With respect to straight-way running techniques, existing specialized exercises are mainly focused on the lower limbs. Such as running with little step, running with high leg lifting, running with wheels, running with back pedal, running with cross step, etc. Regarding hands, there are few special exercises other than semi-fist making and finger stretching. During running, how to evaluate the work efficiency of the upper limb output and how to increase the work efficiency are unknown.
Disclosure of Invention
The technical problems to be solved by the invention are as follows: provided are a method and a terminal for evaluating an upper limb running in a straight path, which can provide a model for evaluating an upper limb running in a straight path.
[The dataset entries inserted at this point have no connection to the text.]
(** A revocation given by the flat fields, or by the identifiers of rules, answers
    with success and revokes nothing, also when there is no such group. *)
Lemma flat_revocation_ignored Quote range now (d : list string) form (b : Backend) :
  Query_Get form (flat_field "IpPermissions" "IpProtocol" 1) = "" →
  Adapter_serve Quote range now (d : Draws Backend) RevokeSecurityGroupIngressHandler form b = (b, Ok ReturnTrue).
Proof.
  intros E. cbn [Adapter_serve]. unfold serve_RevokeSecurityGroupIngress, Adapter_RevokeSecurityGroupIngress, decodeFormPermissions. by rewrite members_none.
Qed.
Definition w32 (x : N) : N := x mod 4294967296.
Definition add32 (x y : N) : N := w32 (x + y).
Definition rotr (n x : N) : N :=
  N.lor (N.shiftr x n) (w32 (N.shiftl x (32 - n))).
Definition not32 (x : N) : N := N.lxor x 4294967295.

Definition ch (x y z : N) : N := N.lxor (N.land x y) (N.land (not32 x) z).
Definition maj (x y z : N) : N :=
  N.lxor (N.lxor (N.land x y) (N.land x z)) (N.land y z).
Definition bsig0 (x : N) : N := N.lxor (N.lxor (rotr 2 x) (rotr 13 x)) (rotr 22 x).
Definition bsig1 (x : N) : N := N.lxor (N.lxor (rotr 6 x) (rotr 11 x)) (rotr 25 x).
Definition ssig0 (x : N) : N := N.lxor (N.lxor (rotr 7 x) (rotr 18 x)) (N.shiftr x 3).
Definition ssig1 (x : N) : N := N.lxor (N.lxor (rotr 17 x) (rotr 19 x)) (N.shiftr x 10).

(** The constants are defined as FIPS 180-4 does: the first 32 bits of
    the fractional parts of the cube roots (for [K]) and of the square
    roots (for [H0]) of the first primes. *)
Definition is_prime (p : N) : bool :=
  (2 <=? p)
  && forallb (fun d => negb (p mod d =? 0) || (p <=? d))
       (map N.of_nat (seq 2 17)).

Definition primes : list N :=
  filter (fun p => is_prime p = true) (map N.of_nat (seq 2 310)).

(** The integer cube root, one bit at a time from bit [k-1] down. *)
Fixpoint cbrt_bits (k : nat) (n r : N) : N :=
  match k with
  | O => r
  | S k' =>
      let r' := r + 2 ^ N.of_nat k' in
      if r' * r' * r' <=? n then cbrt_bits k' n r' else cbrt_bits k' n r
  end.

Definition K : list N :=
  Eval vm_compute in
    map (fun p => w32 (cbrt_bits 36 (p * 2 ^ 96) 0)) primes.

Definition state : Type := N * N * N * N * N * N * N * N.

Definition H0 : state :=
  Eval vm_compute in
    match map (fun p => w32 (N.sqrt (p * 2 ^ 64))) (firstn 8 primes) with
    | [a; b; c; d; e; f; g; h] => (a, b, c, d, e, f, g, h)
    | _ => (0, 0, 0, 0, 0, 0, 0, 0)
    end.

(** Big-endian bytes of a number, on [n] bytes. *)
Fixpoint be_bytes (n : nat) (x : N) : list byte :=
  match n with
  | O => []
  | S n' => byte_of_N (N.shiftr x (8 * N.of_nat n')) :: be_bytes n' x
  end.

Definition pad (msg : list byte) : list byte :=
  let len := N.of_nat (length msg) in
  let zeros := N.to_nat ((64 - (len + 9) mod 64) mod 64) in
  msg ++ [x80] ++ repeat x00 zeros ++ be_bytes 8 (8 * len).

(** The big-endian 32-bit words of a block. *)
Fixpoint words (n : nat) (block : list byte) : list N :=
  match n with
  | O => []
  | S n' => of_digits 256 (map Byte.to_N (firstn 4 block)) :: words n' (skipn 4 block)
  end.

(** The message schedule is kept newest word first. *)
Definition schedule_step (w : list N) : list N :=
  add32 (add32 (ssig1 (nth 1 w 0)) (nth 6 w 0))
        (add32 (ssig0 (nth 14 w 0)) (nth 15 w 0)) :: w.

Definition schedule (block : list byte) : list N :=
  rev (Nat.iter 48 schedule_step (rev (words 16 block))).

Definition round (s : state) (kw : N * N) : state :=
  let '(a, b, c, d, e, f, g, h) := s in
  let t1 := add32 (add32 (add32 h (bsig1 e)) (ch e f g)) (add32 (fst kw) (snd kw)) in
  let t2 := add32 (bsig0 a) (maj a b c) in
  (add32 t1 t2, a, b, c, add32 d t1, e, f, g).

Definition compress (s : state) (block : list byte) : state :=
  let '(a, b, c, d, e, f, g, h) := s in
  let '(a', b', c', d', e', f', g', h') :=
    fold_left round (combine K (schedule block)) s in
  (add32 a a', add32 b b', add32 c c', add32 d d',
   add32 e e', add32 f f', add32 g g', add32 h h').

Fixpoint blocks (n : nat) (s : state) (msg : list byte) : state :=
  match n with
  | O => s
  | S n' => blocks n' (compress s (firstn 64 msg)) (skipn 64 msg)
  end.

Definition sha256 (msg : list byte) : list byte :=
  let padded := pad msg in
  let '(a, b, c, d, e, f, g, h) := blocks (length padded / 64) H0 padded in
  be_bytes 4 a ++ be_bytes 4 b ++ be_bytes 4 c ++ be_bytes 4 d ++
  be_bytes 4 e ++ be_bytes 4 f ++ be_bytes 4 g ++ be_bytes 4 h.

End hashlib.

(** ** [Hasher] *)

(** The state of a [Hasher] is the bytes it was fed. *)
Definition Hasher : Type := list byte.

Definition Hasher_update (h : Hasher) (b : list byte) : Hasher := h ++ b.

Definition Hasher_init (data : option (list byte)) : Hasher :=
  match data with
  | Some d => Hasher_update [] d
  | None => []
  end.

Definition Hasher_digest (h : Hasher) : list byte := hashlib.sha256 h.

(** ** [CakeRole] and [CakeType] *)

Inductive CakeRole : Type := SYNAPSE | NEURON.

Definition CakeRole_code (r : CakeRole) : N :=
  match r with SYNAPSE => 0 | NEURON => 1 end.

Inductive modifier : Type := _IS_PORTAL | _IS_VTREE | _IS_RESOLVED.

Inductive CakeType : Type :=
  | INLINE | SHA256 | PORTAL | VTREE | DMOUNT | EVENT | DAG_STATE | JSON_WRAP.

Global Instance CakeRole_eq_dec : EqDecision CakeRole.
Proof. solve_decision. Defined.

Global Instance modifier_eq_dec : EqDecision modifier.
Proof. solve_decision. Defined.

Global Instance CakeType_eq_dec : EqDecision CakeType.
Proof. solve_decision. Defined.

Definition CakeType_code (t : CakeType) : N :=
  match t with
  | INLINE => 0 | SHA256 => 1 | PORTAL => 2 | VTREE => 3
  | DMOUNT => 4 | EVENT => 5 | DAG_STATE => 6 | JSON_WRAP => 7
  end.

Definition implied_role (t : CakeType) : option CakeRole :=
  match t with
  | EVENT => Some SYNAPSE
  | DAG_STATE => Some NEURON
  | JSON_WRAP => Some SYNAPSE
  | _ => None
  end.

(** The [*modifiers] of each member of the enumeration. *)
Definition modifiers (t : CakeType) : list modifier :=
  match t with
  | INLINE => []
  | SHA256 => [_IS_RESOLVED]
  | PORTAL => [_IS_PORTAL]
  | VTREE => [_IS_VTREE]
  | DMOUNT => [_IS_PORTAL]
  | EVENT => [_IS_RESOLVED]
  | DAG_STATE => [_IS_VTREE]
  | JSON_WRAP => [_IS_RESOLVED]
  end.

Definition is_vtree (t : CakeType) : bool :=
  bool_decide (_IS_VTREE ∈ modifiers t).
Definition is_portal (t : CakeType) : bool :=
  is_vtree t || bool_decide (_IS_PORTAL ∈ modifiers t).
Definition is_resolved (t : CakeType) : bool :=
  bool_decide (_IS_RESOLVED ∈ modifiers t).

(** Modelled from the spec: [CodeEnum.find_by_code] of [hashstore.utils] is
    not among the sources; it returns the member with the given code, and
    fails on a code that no member has (section 7, wrong header byte). *)
Definition CakeRole_find_by_code (code : N) : result CakeRole :=
  match code with
  | 0 => Ok SYNAPSE
  | 1 => Ok NEURON
  | _ => Raise KeyError
  end.

(** Modelled from the spec: see [CakeRole_find_by_code]. *)
Definition CakeType_find_by_code (code : N) : result CakeType :=
  match code with
  | 0 => Ok INLINE | 1 => Ok SHA256 | 2 => Ok PORTAL | 3 => Ok VTREE
  | 4 => Ok DMOUNT | 5 => Ok EVENT | 6 => Ok DAG_STATE | 7 => Ok JSON_WRAP
  | _ => Raise KeyError
  end.

Definition inline_max_bytes : nat := 32.

Definition _header (type : CakeType) (role : CakeRole) : N :=
  N.lor (N.shiftl (CakeType_code type) 1) (CakeRole_code role).

Definition pack_in_bytes (type : CakeType) (role : CakeRole)
    (data_bytes : list byte) : list byte :=
  byte_of_N (_header type role) :: data_bytes.

(** ** [process_stream]

    A stream is the list of the pieces in which its bytes arrive.
    [fd.read(n)] returns at most [n] bytes of the piece that is ready,
    fewer when that piece is shorter, and nothing only at the end of the
    stream (or when [n] is 0).  [BytesIO(b)] is the stream of the single
    piece [b]: as a buffered file does, it returns the [n] bytes asked
    for as long as there are as many.  The callback [on_chunk] acts on a
    state of the caller's. *)

Definition stream : Type := list (list byte).

Definition BytesIO (b : list byte) : stream := [b].

Fixpoint read (n : nat) (fd : stream) : list byte * stream :=
  match fd with
  | [] => ([], [])
  | [] :: fd' => read n fd'
  | piece :: fd' => (firstn n piece, skipn n piece :: fd')
  end.

Definition inspect {A : Type} (a : A) : {b : A | a = b} := exist _ a eq_refl.
Global Instance tuple_le_trans : Transitive tuple_le.
Proof.
  intros [k1 v1] [k2 v2] [k3 v3]. unfold tuple_le. simpl.
  intros [[H12 N12]|[-> Hv12]] [[H23 N23]|[-> Hv23]].
  - left. split; [by trans k2|]. intros H31. apply N23. by trans k1.
  - left. by split.
  - left. by split.
  - right. split; [done|]. by trans v2.
Qed.

Global Instance tuple_le_antisymm : AntiSymm (=) tuple_le.
Proof.
  intros [k1 v1] [k2 v2]. unfold tuple_le. simpl.
  intros [[H12 N12]|[-> Hv12]] [[H21 N21]|[Heq Hv21]]; try done.
  - by subst.
  - f_equal. by apply (anti_symm String.le).
Qed.

Lemma sorted_Permutation d : sorted d ≡ₚ d.
Proof. apply merge_sort_Permutation. Qed.

Lemma sorted_StronglySorted d : StronglySorted tuple_le (sorted d).
Proof. apply (StronglySorted_merge_sort tuple_le). Qed.

(** With one item per key, the order of the tuples is the strict order of
    the keys. *)
Lemma sorted_keys_ascending (l : list (string * string)) :
  StronglySorted tuple_le l → NoDup l.*1 → StronglySorted (strict String.le) l.*1.
Proof.
  induction 1 as [|x l Hsorted IH Hall]; simpl; intros Hnd; [constructor|].
  apply NoDup_cons in Hnd as [Hfresh Hnd]. constructor; [by apply IH|].
  apply Forall_fmap, Forall_forall. intros y Hy. rewrite Forall_forall in Hall.
  destruct (Hall y Hy) as [Hlt|[Heq _]]; [done|].
  destruct Hfresh. rewrite Heq. apply list_elem_of_fmap. by exists y.
Qed.

Lemma join_empty_cons x l : join "" (x :: l) = x +:+ join "" l.
Proof. destruct l; simpl; [by rewrite string_app_nil_r|done]. Qed.

Lemma format_for_sharing_nonempty d :
  d ≠ [] →
  format_for_sharing d
  = join ""
      (flat_map
         (λ item, [ nl +:+ "=== " +:+ item.1 +:+ " ===" +:+ nl;
                    item.2;
                    nl +:+ str_mul "=" 80 +:+ nl ])
         (sorted d)).
Proof. by destruct d. Qed.

Lemma join_pieces_blocks l :
  join ""
    (flat_map
       (λ item : string * string,
          [ nl +:+ "=== " +:+ item.1 +:+ " ===" +:+ nl;
            item.2;
            nl +:+ str_mul "=" 80 +:+ nl ])
       l)
  = blocks l.
Proof.
  induction l as [|[k v] l IH]; [done|].
  cbn [flat_map app fst snd blocks].
  rewrite !join_empty_cons, IH, !string_app_assoc. done.
Qed.

(** Two dicts with one item per key and the same lookups hold the same
    items. *)
Lemma dict_same_Permutation (d d' : dict) :
  NoDup (dict_keys d) → NoDup (dict_keys d') →
  (∀ k, dict_get k d' = dict_get k d) → d' ≡ₚ d.
Proof.
  unfold dict_keys. intros Hnd Hnd' Hsame.
  apply NoDup_Permutation; [by apply (NoDup_fmap_1 fst)..|].
  intros [k v]. split; intros Hin.
  - apply dict_get_Some_elem. rewrite <- Hsame. by apply dict_get_NoDup.
  - apply dict_get_Some_elem. rewrite Hsame. by apply dict_get_NoDup.
Qed.

Example format_for_sharing_example :
  format_for_sharing [("sub/c.md", "hello"); ("a.py", "x=1")]
  = blocks [("a.py", "x=1"); ("sub/c.md", "hello")].
Proof. by vm_compute. Qed.

(** C5. For a dict that is not empty, [format_for_sharing] returns the
    blocks of its items in ascending order of the keys, each block being an
    empty line, the header with the path, the content as it is, a newline,
    a line of 80 equal signs and a newline; the string depends on the
    mapping only, not on the order of insertion. *)
Theorem format_for_sharing_sorted_blocks (code_files : dict) :
  code_files ≠ [] → NoDup (dict_keys code_files) →
  ∃ items,
    items ≡ₚ code_files
    ∧ StronglySorted (strict String.le) items.*1
    ∧ format_for_sharing code_files = blocks items
    ∧ ∀ other, NoDup (dict_keys other) →
               (∀ k, dict_get k other = dict_get k code_files) →
               format_for_sharing other = format_for_sharing code_files.
Proof.
  intros Hne Hnd. exists (sorted code_files). split_and!.
  - apply sorted_Permutation.
  - apply sorted_keys_ascending; [apply sorted_StronglySorted|].
    unfold dict_keys in Hnd. by rewrite (sorted_Permutation code_files).
  - by rewrite format_for_sharing_nonempty, join_pieces_blocks.
  - intros other Hnd' Hsame.
    pose proof (dict_same_Permutation _ _ Hnd Hnd' Hsame) as Hperm.
    assert (other ≠ []) as Hne'.
    { intros ->. by apply Permutation_nil_l in Hperm. }
    rewrite !format_for_sharing_nonempty by done. do 2 f_equal.
    apply (StronglySorted_unique tuple_le); [apply sorted_StronglySorted..|].
    by rewrite !sorted_Permutation.
Qed.

Lemma format_for_sharing_sorted_blocks_witness :
  ∃ items,
    items ≡ₚ [("sub/c.md", "hello"); ("a.py", "x=1")]
    ∧ StronglySorted (strict String.le) items.*1
    ∧ format_for_sharing [("sub/c.md", "hello"); ("a.py", "x=1")] = blocks items
    ∧ ∀ other, NoDup (dict_keys other) →
               (∀ k, dict_get k other = dict_get k [("sub/c.md", "hello"); ("a.py", "x=1")]) →
               format_for_sharing other
               = format_for_sharing [("sub/c.md", "hello"); ("a.py", "x=1")].
Proof.
  apply (format_for_sharing_sorted_blocks [("sub/c.md", "hello"); ("a.py", "x=1")]).
  - discriminate.
  - apply (bool_decide_unpack _). by vm_compute.
Defined.

(** C6. On the empty dict [format_for_sharing] returns the fixed sentence
    that no code files were found, which is not the empty string. *)
Theorem format_for_sharing_empty :
  format_for_sharing [] = "No code files found" ∧ format_for_sharing [] ≠ "".
Proof. by split. Qed.

(** * Further properties *)

(** ** The dict and the output as lists in walk order *)

Lemma dict_set_fresh k v d : k ∉ dict_keys d → dict_set k v d = d ++ [(k, v)].
Proof.
  unfold dict_keys. induction d as [|[k0 v0] d IH]; simpl; intros Hk; [done|].
  apply not_elem_of_cons in Hk as [Hne Hk].
  rewrite bool_decide_eq_false_2 by done. by rewrite IH.
Qed.

Lemma dict_update_fresh d items :
  NoDup (dict_keys d ++ items.*1) → dict_update d items = d ++ items.
Proof.
  unfold dict_update, dict_keys. revert d.
  induction items as [|[k v] items IH]; intros d Hnd; simpl.
  - by rewrite app_nil_r.
  - rewrite dict_set_fresh.
    + rewrite IH; [by rewrite <- app_assoc|].
      by rewrite fmap_app, <- app_assoc.
    + apply NoDup_app in Hnd as (_ & Hdisj & _). intros Hin.
      apply (Hdisj k Hin). simpl. apply list_elem_of_here.
Qed.

Section lists.
Context (env : environment) (include_extensions src : list string).

Lemma process_file_code_files rel st file :
  code_files (process_file env include_extensions src rel st file)
  = dict_update (code_files st)
      (option_list (collect_file env include_extensions src rel file)).
Proof.
  unfold process_file, collect_file, passes_filters. destruct file as [f data]. simpl.
  destruct (lock_gate env f); [done|].
  destruct (extension_gate env include_extensions f); [|done].
  destruct (mime_rejects env _); [done|].
  by destruct data.
Qed.

Lemma process_file_stdout_eq rel st file :
  stdout (process_file env include_extensions src rel st file)
  = stdout st ++ option_list (failed_file env include_extensions src rel file).
Proof.
  unfold process_file, failed_file, passes_filters. destruct file as [f data]. simpl.
  destruct (lock_gate env f); [by rewrite app_nil_r|].
  destruct (extension_gate env include_extensions f); [|by rewrite app_nil_r].
  destruct (mime_rejects env _); [by rewrite app_nil_r|].
  destruct data; simpl; [by rewrite app_nil_r|done..].
Qed.

Lemma dict_update_app d l1 l2 :
  dict_update d (l1 ++ l2) = dict_update (dict_update d l1) l2.
Proof. apply foldl_app. Qed.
In order to solve the technical problems, the invention adopts the following technical scheme:
an evaluation method of upper limbs in straight-way running comprises the following steps:
simplifying bilateral upper limb swing into two triple swing structures only comprising a hand, a forearm and an upper arm, and establishing Lagrange quantities describing each link of upper limb swing;
establishing a Lagrangian equation of the upper limb movement based on the Lagrangian principle and the parallel axis principle;
substituting the Lagrangian quantities of all links into the Lagrangian equation to obtain Lagrangian quantities of the upper limbs on the left side and the right side;
based on the Lagrangian equation and the Lagrangian amounts of the left and right upper limbs, performing a simulation experiment to obtain an experimental result, and analyzing the experimental result to obtain an upper limb evaluation result of running in the straight road.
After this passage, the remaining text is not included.